::: DATA SHOWN

(* ===== verification/Link.v ===== *)
(** * A publisher's link ([src/internal/ingest]: [arrival_feedback.go], [paths.go],
    [path_failover.go], [playout.go], the codecs and labels of [whip.go], and the
    address mappings of [engine.go])

    What Pion's packages parse, measure and record (RTP headers, ICE pairs and
    their statistics, the TWCC recorder) is what they answered.  A statistics
    report, a Go map, is a list in the order of its iteration. *)

From Corelib Require Import SpecFloat.
From S2P Require Import Prelude.
From S2P Require Import GoFloat.
From S2P Require Import DynamicDelay.
From S2P Require Import Config.
From S2P Require Import Relay.
From S2P Require Import Stats.
From S2P Require Import Text.
From S2P Require Import Address.
From S2P Require Import Transport.
From S2P Require Import Signal.
From stdpp Require Import pretty.
From Stdlib Require Import Ascii.

Local Open Scope Z_scope.

Module Link.

(** ** Arrival feedback ([arrival_feedback.go]) *)

(** One packet as [rtp.Header.Unmarshal] and [TransportCCExtension.Unmarshal] read
    it: its SSRC, and the transport sequence number under an extension id. *)
Record header := mkHeader { SSRC : Z; transportSequence : Z -> option Z }.

Record arrivalFeedback := mkArrival {
  closed : bool;
  claimed : bool;
  started : bool;
  start : time;
  streams : gmap Z Z;
  recorded : list (Z * Z * Z);   (* what the recorder was given, newest first: SSRC, sequence, microseconds *)
  senders : nat;                 (* goroutines that send feedback *)
  doneClosed : nat               (* how often [done] was closed *)
}.

#[export] Instance eta_arrival : Eta arrivalFeedback := fun f =>
  mkArrival (closed f) (claimed f) (started f) (start f) (streams f) (recorded f) (senders f) (doneClosed f).

Definition newArrivalFeedback (now : time) : arrivalFeedback := mkArrival false false false now ∅ [] 0 0.

(** [None]: the collector cannot be reused. *)
Definition NewInterceptor (f : arrivalFeedback) : option arrivalFeedback :=
  if claimed f || closed f then None else Some (f <| claimed := true |>).

Definition TransportCCURI : string := "http://www.ietf.org/id/draft-holmer-rmcat-transport-wide-cc-extensions-01".

(** The loop over the extensions of a stream, as pairs of a URI and an id. *)
Fixpoint extensionID (extensions : list (string * Z)) : option Z :=
  match extensions with
  | [] => None
  | (uri, id) :: rest =>
      if String.eqb uri TransportCCURI && (0 <? id) && (id <=? 255) then Some (u8 id) else extensionID rest
  end.

Definition BindRemoteStream (f : arrivalFeedback) (ssrc : Z) (extensions : list (string * Z)) : arrivalFeedback :=
  if closed f then f
  else match extensionID extensions with
       | Some id => f <| streams := <[ssrc := id]> (streams f) |>
       | None => f
       end.

Definition UnbindRemoteStream (f : arrivalFeedback) (ssrc : Z) : arrivalFeedback :=
  f <| streams := delete ssrc (streams f) |>.

(** [Duration.Microseconds] *)
Definition Microseconds (d : duration) : Z := Z.quot d Microsecond.

(** [packet] is [None] when the header does not parse. *)
Definition record (f : arrivalFeedback) (packet : option header) (arrival : time) : arrivalFeedback :=
  if closed f then f
  else
    match packet with
    | None => f
    | Some h =>
        let id := default 0 (streams f !! SSRC h) in
        if id =? 0 then f
        else
          match transportSequence h id with
          | None => f
          | Some seq => f <| recorded := (SSRC h, seq, Microseconds (tsub arrival (start f))) :: recorded f |>
          end
    end.

(** [feedback]; [build] is [recorder.BuildFeedbackPacket]. *)
Definition feedback {P} (f : arrivalFeedback) (build : list (Z * Z * Z) -> list P) : list P :=
  if closed f then [] else build (recorded f).

Definition BindRTCPWriter (f : arrivalFeedback) : arrivalFeedback :=
  if closed f || started f then f else f <| started := true |> <| senders := S (senders f) |>.

(** [Close] once [wg.Wait] has returned: the goroutines have seen [done]. *)
Definition Close (f : arrivalFeedback) : arrivalFeedback :=
  let f := if closed f then f else f <| closed := true |> <| streams := ∅ |> <| doneClosed := S (doneClosed f) |> in
  f <| senders := 0%nat |>.

Inductive arrivalOp :=
  | ANew | ABind (ssrc : Z) (extensions : list (string * Z)) | AUnbind (ssrc : Z)
  | ARecord (packet : option header) (arrival : time) | AWriter | AClose.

::::::

> WHAT IS REQUIRED: Going back over the entries above, copy word for word every line from the one that has "What Pion's packages" on through the one that has "start : time;".

> ANSWER BOX:
    What Pion's packages parse, measure and record (RTP headers, ICE pairs and
    their statistics, the TWCC recorder) is what they answered.  A statistics
    report, a Go map, is a list in the order of its iteration. *)

From Corelib Require Import SpecFloat.
From S2P Require Import Prelude.
From S2P Require Import GoFloat.
From S2P Require Import DynamicDelay.
From S2P Require Import Config.
From S2P Require Import Relay.
From S2P Require Import Stats.
From S2P Require Import Text.
From S2P Require Import Address.
From S2P Require Import Transport.
From S2P Require Import Signal.
From stdpp Require Import pretty.
From Stdlib Require Import Ascii.

Local Open Scope Z_scope.

Module Link.

(** ** Arrival feedback ([arrival_feedback.go]) *)

(** One packet as [rtp.Header.Unmarshal] and [TransportCCExtension.Unmarshal] read
    it: its SSRC, and the transport sequence number under an extension id. *)
Record header := mkHeader { SSRC : Z; transportSequence : Z -> option Z }.

Record arrivalFeedback := mkArrival {
  closed : bool;
  claimed : bool;
  started : bool;
  start : time;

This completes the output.